- [TASK]:
Lines that include the string "Hcnt" are the ones to copy from the entries below.

Dataset entries
--------------------------------------------------

Lemma data_new m m' F n k v b :
  data m F → K k → F !! k = None → n ≠ NULL → hm_nodes m !! n = None → v ≠ NULL → hm_blocks m !! v = None →
  hm_nodes m' = <[n := MapNode (string_hash k) k v]> (hm_nodes m) →
  hm_blocks m' = <[v := b]> (hm_blocks m) → hm_count m' = hm_count m + 1 → data m' (<[k := b]> F).
Proof.
  intros [Hnode Hname Huniq Hblk Hnull Hsz Hcnt] HK HF Hn0 Hn Hv0 Hv En Eb Ec.
  assert (Hold : ∀ n' nd', hm_nodes m !! n' = Some nd' → mn_keyname nd' ≠ k ∧ mn_value nd' ≠ v).
  { intros n' nd' Hn'. destruct (Hnode n' nd' Hn') as (_ & _ & _ & b' & ? & ?).
    split; congruence. }
  split; rewrite ?En, ?Eb, ?Ec.
  - intros n' nd' Hn'. rewrite lookup_insert in Hn'. case_decide; simplify_eq/=.
    + rewrite !lookup_insert_eq. split_and!; [done..|by eexists].
    + destruct (Hold n' nd') as (? & ?); [done..|]. rewrite !lookup_insert_ne by done. eauto.
  - intros k'. rewrite lookup_insert_is_Some'. intros [<-|(n' & nd' & Hn' & <-)%Hname].
    + exists n. rewrite lookup_insert_eq. eauto.
    + exists n', nd'. rewrite lookup_insert_ne by congruence. done.
  - intros n1 n2 nd1 nd2. rewrite !lookup_insert. repeat case_decide; intros; simplify_eq/=; try done.
    + destruct (Hold n2 nd2) as (? & ?); [done..|]. naive_solver.
    + destruct (Hold n1 nd1) as (? & ?); [done..|]. naive_solver.
    + by eapply Huniq.
  - intros v'. rewrite lookup_insert_is_Some'. intros [<-|(n' & nd' & Hn' & <-)%Hblk].
    + exists n. rewrite lookup_insert_eq. eauto.
    + exists n', nd'. rewrite lookup_insert_ne by congruence. done.
  - by rewrite lookup_insert_ne.
  - rewrite !map_size_insert_None by done. lia.
  - rewrite map_size_insert_None by done. lia.
Qed.

Lemma data_del m m' F n nd :
  data m F → hm_nodes m !! n = Some nd → hm_nodes m' = delete n (hm_nodes m) →
  hm_blocks m' = delete (mn_value nd) (hm_blocks m) → hm_count m' = hm_count m - 1 →
  data m' (delete (mn_keyname nd) F).
Proof.
  intros [Hnode Hname Huniq Hblk Hnull Hsz Hcnt] Hn En Eb Ec.
  destruct (Hnode n nd Hn) as (HK & Hkey & _ & b0 & Hb0 & HF).
  assert (Hpos : size F ≠ 0%nat) by (intros ->%map_size_empty_inv; done).
  split; rewrite ?En, ?Eb, ?Ec.
  - intros n' nd' [Hne Hn']%lookup_delete_Some.
    rewrite !lookup_delete_ne by (intros E; apply Hne; eauto). eauto.
  - intros k. rewrite lookup_delete_is_Some. intros (Hne & (n' & nd' & Hn' & <-)%Hname).
    exists n', nd'. rewrite lookup_delete_ne; [done|]. intros ->. congruence.
  - intros n1 n2 nd1 nd2 [_ H1]%lookup_delete_Some [_ H2]%lookup_delete_Some. by eapply Huniq.
  - intros v'. rewrite lookup_delete_is_Some. intros (Hne & (n' & nd' & Hn' & <-)%Hblk).
    exists n', nd'. rewrite lookup_delete_ne; [done|]. intros ->. congruence.
  - rewrite lookup_delete_ne; [done|]. intros ->. congruence.
  - by rewrite !map_size_delete_Some, Hsz by eauto.
  - rewrite map_size_delete_Some by eauto. lia.
Qed.

Lemma data_kept m m' F : data m F → kept m m' → data m' F.
Proof. intros [] (En & Eb & Ec & _). split; by rewrite ?En, ?Eb, ?Ec. Qed.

--------------------------------------------------

- [SOLUTION TO THIS EXERCISE]:
  intros [Hnode Hname Huniq Hblk Hnull Hsz Hcnt] HK HF Hn0 Hn Hv0 Hv En Eb Ec.
  intros [Hnode Hname Huniq Hblk Hnull Hsz Hcnt] Hn En Eb Ec.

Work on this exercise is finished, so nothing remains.